Provide only the number of lines in the data below that contain the word "IsPrefixPresentInSubnetMap".

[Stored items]
↓

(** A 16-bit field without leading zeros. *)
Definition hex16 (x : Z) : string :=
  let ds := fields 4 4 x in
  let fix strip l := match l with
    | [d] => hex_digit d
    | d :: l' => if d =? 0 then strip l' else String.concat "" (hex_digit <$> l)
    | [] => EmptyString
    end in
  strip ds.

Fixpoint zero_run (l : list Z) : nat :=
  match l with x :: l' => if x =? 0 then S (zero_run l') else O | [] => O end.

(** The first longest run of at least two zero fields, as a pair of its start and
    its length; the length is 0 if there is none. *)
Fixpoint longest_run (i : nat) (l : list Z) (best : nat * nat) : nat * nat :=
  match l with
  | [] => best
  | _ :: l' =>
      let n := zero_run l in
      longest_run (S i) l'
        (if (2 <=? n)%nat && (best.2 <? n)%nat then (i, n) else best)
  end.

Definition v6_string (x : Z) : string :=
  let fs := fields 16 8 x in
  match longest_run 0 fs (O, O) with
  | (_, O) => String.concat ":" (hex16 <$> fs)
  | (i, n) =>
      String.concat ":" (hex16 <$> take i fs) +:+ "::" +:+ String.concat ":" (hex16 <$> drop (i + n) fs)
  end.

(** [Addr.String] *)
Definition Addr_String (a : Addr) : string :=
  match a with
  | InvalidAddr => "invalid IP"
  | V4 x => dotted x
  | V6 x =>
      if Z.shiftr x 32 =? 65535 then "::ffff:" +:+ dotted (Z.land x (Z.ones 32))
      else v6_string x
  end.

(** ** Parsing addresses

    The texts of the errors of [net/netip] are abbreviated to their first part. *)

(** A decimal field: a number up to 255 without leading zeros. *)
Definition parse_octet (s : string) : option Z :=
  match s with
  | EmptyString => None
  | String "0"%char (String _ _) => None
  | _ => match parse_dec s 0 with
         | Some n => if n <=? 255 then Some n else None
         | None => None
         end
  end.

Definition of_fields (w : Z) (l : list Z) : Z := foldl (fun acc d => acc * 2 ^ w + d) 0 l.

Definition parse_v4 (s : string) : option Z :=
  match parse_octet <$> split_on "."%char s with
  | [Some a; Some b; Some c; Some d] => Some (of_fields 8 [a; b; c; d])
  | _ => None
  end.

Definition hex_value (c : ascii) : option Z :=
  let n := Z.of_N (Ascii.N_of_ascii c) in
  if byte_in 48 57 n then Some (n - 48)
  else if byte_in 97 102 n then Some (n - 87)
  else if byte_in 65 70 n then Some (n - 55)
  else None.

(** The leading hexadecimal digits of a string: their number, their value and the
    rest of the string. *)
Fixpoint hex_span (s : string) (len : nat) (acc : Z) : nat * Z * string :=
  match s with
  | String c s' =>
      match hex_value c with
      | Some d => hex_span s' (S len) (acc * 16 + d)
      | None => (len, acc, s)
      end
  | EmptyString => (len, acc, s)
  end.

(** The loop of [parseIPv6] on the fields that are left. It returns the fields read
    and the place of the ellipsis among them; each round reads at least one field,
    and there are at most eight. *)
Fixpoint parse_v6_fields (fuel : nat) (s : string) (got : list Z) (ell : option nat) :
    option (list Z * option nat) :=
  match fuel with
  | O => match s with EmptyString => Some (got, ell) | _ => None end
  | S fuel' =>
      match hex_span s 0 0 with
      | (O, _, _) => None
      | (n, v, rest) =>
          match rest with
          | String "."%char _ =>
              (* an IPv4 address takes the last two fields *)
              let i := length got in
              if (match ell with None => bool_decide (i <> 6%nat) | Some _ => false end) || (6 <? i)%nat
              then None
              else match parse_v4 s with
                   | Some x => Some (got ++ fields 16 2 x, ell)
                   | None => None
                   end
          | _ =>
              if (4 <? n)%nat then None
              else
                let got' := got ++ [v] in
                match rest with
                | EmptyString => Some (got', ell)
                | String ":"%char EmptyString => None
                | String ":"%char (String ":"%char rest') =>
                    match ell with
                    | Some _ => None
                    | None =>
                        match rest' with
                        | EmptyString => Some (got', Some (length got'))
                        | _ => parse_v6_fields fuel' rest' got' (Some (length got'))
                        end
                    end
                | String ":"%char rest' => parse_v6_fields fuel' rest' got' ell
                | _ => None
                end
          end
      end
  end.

↑
↓

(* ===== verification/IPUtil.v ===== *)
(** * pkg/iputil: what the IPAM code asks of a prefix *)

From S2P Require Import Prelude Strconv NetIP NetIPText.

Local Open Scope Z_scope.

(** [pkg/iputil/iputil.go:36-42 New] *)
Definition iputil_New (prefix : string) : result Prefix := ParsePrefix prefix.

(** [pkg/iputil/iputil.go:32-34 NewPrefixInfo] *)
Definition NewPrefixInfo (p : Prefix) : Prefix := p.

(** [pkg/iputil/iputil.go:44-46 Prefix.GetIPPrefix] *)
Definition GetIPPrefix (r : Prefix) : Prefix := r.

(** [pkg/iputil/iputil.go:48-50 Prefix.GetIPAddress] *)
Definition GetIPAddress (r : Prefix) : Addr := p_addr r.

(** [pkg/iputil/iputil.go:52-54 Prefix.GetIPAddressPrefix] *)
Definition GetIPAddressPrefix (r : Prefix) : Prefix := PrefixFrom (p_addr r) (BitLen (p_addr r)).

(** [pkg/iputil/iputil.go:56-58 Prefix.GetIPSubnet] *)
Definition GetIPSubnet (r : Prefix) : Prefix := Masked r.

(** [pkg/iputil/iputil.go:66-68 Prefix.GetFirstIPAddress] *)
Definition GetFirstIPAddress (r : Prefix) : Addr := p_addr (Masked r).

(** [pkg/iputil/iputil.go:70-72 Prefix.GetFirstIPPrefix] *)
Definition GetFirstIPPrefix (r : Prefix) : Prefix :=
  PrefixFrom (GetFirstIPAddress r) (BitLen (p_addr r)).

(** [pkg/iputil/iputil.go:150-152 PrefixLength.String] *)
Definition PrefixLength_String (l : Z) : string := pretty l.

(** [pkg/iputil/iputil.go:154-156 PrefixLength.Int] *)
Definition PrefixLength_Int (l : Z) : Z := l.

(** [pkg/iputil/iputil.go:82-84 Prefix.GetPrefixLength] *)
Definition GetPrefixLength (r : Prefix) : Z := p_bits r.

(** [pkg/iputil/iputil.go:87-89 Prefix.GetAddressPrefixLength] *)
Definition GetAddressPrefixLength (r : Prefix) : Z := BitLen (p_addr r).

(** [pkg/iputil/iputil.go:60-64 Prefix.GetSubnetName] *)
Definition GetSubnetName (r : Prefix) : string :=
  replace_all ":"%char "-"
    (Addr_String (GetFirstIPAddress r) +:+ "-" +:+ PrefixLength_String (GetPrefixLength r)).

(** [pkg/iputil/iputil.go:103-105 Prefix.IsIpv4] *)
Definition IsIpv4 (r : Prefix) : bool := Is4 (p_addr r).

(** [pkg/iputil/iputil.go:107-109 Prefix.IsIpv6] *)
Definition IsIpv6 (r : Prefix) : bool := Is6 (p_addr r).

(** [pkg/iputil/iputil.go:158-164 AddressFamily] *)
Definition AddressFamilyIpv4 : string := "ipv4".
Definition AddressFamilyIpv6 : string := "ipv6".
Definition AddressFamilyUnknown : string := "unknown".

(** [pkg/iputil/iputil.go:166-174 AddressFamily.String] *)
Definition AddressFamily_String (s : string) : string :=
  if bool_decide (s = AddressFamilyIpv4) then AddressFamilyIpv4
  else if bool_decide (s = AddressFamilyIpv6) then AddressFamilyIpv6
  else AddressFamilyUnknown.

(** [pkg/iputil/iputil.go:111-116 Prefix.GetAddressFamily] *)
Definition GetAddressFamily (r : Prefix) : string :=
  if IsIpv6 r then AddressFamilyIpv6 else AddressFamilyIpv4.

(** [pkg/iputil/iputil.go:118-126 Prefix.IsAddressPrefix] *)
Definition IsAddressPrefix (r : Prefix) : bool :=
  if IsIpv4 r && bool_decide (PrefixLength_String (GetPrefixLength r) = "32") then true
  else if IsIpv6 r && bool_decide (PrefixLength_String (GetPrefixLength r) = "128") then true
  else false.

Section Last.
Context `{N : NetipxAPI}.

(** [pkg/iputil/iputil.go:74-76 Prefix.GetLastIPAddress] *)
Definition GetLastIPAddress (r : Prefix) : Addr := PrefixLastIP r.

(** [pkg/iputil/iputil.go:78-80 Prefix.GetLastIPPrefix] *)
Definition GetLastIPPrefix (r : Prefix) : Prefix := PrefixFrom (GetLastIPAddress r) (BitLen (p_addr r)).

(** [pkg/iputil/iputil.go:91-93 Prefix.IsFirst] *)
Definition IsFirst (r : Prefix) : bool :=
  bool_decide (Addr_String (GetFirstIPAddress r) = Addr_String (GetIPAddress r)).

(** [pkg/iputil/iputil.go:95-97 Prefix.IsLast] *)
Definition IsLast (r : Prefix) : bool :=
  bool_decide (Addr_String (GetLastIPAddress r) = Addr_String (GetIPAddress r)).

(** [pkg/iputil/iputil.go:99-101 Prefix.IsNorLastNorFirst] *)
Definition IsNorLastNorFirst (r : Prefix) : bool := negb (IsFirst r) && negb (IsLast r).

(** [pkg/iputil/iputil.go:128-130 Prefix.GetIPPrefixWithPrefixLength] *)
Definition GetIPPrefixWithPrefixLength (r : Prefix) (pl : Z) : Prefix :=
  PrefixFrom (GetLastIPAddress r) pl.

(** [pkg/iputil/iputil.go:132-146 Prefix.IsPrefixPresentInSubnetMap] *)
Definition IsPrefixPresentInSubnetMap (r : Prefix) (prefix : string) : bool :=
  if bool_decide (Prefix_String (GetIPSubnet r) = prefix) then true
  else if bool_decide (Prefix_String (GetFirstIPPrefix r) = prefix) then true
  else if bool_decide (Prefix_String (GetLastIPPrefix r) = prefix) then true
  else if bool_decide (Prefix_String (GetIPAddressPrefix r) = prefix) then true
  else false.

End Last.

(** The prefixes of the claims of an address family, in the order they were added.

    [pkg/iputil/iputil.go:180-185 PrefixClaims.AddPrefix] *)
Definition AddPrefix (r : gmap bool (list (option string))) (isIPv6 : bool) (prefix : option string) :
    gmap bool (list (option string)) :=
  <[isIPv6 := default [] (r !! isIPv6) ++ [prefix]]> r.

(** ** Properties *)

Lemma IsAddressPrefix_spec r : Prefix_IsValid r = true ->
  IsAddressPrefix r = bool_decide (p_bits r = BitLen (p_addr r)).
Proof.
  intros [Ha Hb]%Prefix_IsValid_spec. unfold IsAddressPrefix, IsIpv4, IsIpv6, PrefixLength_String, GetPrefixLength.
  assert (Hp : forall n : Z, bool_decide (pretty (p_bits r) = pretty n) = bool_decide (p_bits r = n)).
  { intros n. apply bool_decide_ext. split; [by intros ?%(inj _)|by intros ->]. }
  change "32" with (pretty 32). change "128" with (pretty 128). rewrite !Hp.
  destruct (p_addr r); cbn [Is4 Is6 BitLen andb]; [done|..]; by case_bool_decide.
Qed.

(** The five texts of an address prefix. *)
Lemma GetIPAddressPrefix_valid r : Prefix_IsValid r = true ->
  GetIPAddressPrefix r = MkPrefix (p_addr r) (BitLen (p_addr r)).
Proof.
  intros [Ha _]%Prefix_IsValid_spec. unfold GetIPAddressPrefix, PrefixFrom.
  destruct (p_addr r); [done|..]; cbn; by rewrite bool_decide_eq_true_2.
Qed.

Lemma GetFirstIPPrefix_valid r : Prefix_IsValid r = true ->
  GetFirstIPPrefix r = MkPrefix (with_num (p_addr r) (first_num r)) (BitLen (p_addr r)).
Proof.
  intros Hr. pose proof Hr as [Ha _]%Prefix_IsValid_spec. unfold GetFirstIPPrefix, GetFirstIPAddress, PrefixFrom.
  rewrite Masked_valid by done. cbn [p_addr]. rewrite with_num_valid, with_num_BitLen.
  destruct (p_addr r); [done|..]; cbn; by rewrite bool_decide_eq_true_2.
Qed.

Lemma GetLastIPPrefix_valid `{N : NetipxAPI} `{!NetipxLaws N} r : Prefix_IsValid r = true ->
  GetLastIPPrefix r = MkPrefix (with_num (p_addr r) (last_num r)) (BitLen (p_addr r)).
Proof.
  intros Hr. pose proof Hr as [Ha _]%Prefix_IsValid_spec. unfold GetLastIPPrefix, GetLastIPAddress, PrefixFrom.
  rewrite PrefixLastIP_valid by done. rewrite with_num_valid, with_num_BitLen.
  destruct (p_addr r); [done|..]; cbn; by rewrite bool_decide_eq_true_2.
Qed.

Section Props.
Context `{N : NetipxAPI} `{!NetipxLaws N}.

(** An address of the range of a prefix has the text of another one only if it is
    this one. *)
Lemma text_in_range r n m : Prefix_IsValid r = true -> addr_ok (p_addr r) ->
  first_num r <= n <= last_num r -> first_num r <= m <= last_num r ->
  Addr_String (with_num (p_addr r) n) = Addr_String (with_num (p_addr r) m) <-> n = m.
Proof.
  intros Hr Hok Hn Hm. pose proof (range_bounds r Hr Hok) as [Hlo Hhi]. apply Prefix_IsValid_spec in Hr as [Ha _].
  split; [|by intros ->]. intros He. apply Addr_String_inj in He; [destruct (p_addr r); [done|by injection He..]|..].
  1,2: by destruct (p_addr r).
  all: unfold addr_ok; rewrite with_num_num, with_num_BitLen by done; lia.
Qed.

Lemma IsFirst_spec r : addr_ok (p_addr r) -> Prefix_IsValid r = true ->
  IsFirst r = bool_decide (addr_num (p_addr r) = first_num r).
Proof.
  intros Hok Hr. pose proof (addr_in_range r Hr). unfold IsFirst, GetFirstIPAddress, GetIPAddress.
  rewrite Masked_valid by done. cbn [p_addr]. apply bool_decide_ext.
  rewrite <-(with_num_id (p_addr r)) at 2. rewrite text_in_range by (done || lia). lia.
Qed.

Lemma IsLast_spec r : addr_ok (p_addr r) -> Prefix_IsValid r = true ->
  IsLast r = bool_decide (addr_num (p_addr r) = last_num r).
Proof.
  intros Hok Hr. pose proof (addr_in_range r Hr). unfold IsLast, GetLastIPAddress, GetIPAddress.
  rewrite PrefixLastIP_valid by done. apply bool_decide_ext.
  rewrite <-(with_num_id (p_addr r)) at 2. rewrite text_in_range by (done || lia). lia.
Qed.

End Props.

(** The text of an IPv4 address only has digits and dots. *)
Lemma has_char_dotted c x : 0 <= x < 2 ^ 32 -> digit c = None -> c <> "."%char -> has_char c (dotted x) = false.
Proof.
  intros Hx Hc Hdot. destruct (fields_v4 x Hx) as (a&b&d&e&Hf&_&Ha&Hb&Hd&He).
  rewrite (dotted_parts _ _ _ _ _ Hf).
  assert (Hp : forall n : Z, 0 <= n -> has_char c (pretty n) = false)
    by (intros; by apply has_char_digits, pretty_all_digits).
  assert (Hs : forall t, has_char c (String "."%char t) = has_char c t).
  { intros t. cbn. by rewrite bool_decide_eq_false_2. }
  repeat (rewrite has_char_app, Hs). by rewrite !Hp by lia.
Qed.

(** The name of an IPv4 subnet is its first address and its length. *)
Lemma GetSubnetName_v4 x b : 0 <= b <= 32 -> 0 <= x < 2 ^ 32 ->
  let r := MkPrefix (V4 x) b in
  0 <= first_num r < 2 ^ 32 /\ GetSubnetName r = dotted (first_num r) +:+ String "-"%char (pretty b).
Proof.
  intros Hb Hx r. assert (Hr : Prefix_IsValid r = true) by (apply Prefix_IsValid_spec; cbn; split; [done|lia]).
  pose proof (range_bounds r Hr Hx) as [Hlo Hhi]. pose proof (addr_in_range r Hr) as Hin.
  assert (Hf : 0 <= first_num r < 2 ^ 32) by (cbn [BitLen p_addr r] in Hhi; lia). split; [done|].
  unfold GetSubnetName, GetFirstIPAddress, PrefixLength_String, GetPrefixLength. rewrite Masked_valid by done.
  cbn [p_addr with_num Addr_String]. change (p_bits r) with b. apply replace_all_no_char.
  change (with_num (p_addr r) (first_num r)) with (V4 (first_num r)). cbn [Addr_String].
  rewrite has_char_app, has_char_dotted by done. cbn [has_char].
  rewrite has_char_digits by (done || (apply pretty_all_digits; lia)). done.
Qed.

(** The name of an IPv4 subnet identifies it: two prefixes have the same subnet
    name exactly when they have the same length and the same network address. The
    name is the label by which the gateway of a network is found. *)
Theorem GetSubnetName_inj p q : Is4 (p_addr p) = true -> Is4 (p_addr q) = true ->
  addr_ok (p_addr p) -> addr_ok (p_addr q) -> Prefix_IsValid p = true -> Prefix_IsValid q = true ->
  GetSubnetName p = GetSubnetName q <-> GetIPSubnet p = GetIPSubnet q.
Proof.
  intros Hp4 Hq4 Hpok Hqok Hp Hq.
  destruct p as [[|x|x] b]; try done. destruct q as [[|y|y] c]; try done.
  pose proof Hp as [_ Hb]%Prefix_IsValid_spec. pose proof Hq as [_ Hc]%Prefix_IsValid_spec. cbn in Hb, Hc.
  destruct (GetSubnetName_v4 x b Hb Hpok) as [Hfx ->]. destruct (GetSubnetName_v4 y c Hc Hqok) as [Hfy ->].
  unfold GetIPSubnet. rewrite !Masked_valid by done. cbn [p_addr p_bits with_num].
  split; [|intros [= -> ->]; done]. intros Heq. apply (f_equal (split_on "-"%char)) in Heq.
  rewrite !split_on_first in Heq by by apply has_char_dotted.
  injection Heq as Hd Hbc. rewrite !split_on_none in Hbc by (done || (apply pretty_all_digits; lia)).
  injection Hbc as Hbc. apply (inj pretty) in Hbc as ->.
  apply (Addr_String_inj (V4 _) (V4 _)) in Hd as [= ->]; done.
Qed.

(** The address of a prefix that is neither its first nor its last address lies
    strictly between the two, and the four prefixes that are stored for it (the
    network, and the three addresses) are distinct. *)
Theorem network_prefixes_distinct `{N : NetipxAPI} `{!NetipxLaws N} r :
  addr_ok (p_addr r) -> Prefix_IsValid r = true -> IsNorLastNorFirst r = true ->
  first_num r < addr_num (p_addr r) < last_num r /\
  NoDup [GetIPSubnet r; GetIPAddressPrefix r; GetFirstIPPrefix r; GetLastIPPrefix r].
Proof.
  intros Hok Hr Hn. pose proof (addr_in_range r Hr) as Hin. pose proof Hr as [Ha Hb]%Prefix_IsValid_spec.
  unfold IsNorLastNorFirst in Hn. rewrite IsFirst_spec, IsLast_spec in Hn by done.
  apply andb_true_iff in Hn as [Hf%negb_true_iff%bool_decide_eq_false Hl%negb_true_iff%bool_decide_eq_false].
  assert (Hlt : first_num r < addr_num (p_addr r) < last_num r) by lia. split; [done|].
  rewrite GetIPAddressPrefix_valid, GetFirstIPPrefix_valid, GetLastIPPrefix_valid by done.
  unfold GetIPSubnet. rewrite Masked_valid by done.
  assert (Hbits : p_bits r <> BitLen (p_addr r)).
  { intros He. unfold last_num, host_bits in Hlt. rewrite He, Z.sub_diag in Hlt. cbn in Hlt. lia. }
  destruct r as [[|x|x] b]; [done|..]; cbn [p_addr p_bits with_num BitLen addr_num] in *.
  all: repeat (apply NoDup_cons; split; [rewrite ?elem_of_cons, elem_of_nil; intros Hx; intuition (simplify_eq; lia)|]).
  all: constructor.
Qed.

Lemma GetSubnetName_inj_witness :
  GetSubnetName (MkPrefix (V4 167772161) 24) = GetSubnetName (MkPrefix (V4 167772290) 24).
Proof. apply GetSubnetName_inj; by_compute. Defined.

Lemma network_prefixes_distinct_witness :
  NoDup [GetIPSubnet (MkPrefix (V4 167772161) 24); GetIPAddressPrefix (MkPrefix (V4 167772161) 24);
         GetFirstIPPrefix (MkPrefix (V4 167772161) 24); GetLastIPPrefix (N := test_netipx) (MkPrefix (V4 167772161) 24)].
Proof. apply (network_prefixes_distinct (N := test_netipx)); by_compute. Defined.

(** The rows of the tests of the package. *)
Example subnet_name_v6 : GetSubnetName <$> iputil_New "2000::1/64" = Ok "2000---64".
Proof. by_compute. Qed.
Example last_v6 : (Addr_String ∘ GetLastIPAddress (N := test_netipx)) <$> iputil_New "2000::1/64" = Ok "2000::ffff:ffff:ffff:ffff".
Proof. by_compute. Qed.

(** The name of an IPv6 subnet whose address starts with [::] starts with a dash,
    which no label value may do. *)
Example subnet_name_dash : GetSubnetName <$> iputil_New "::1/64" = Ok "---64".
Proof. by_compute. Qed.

↑

▸ **Your response**: 2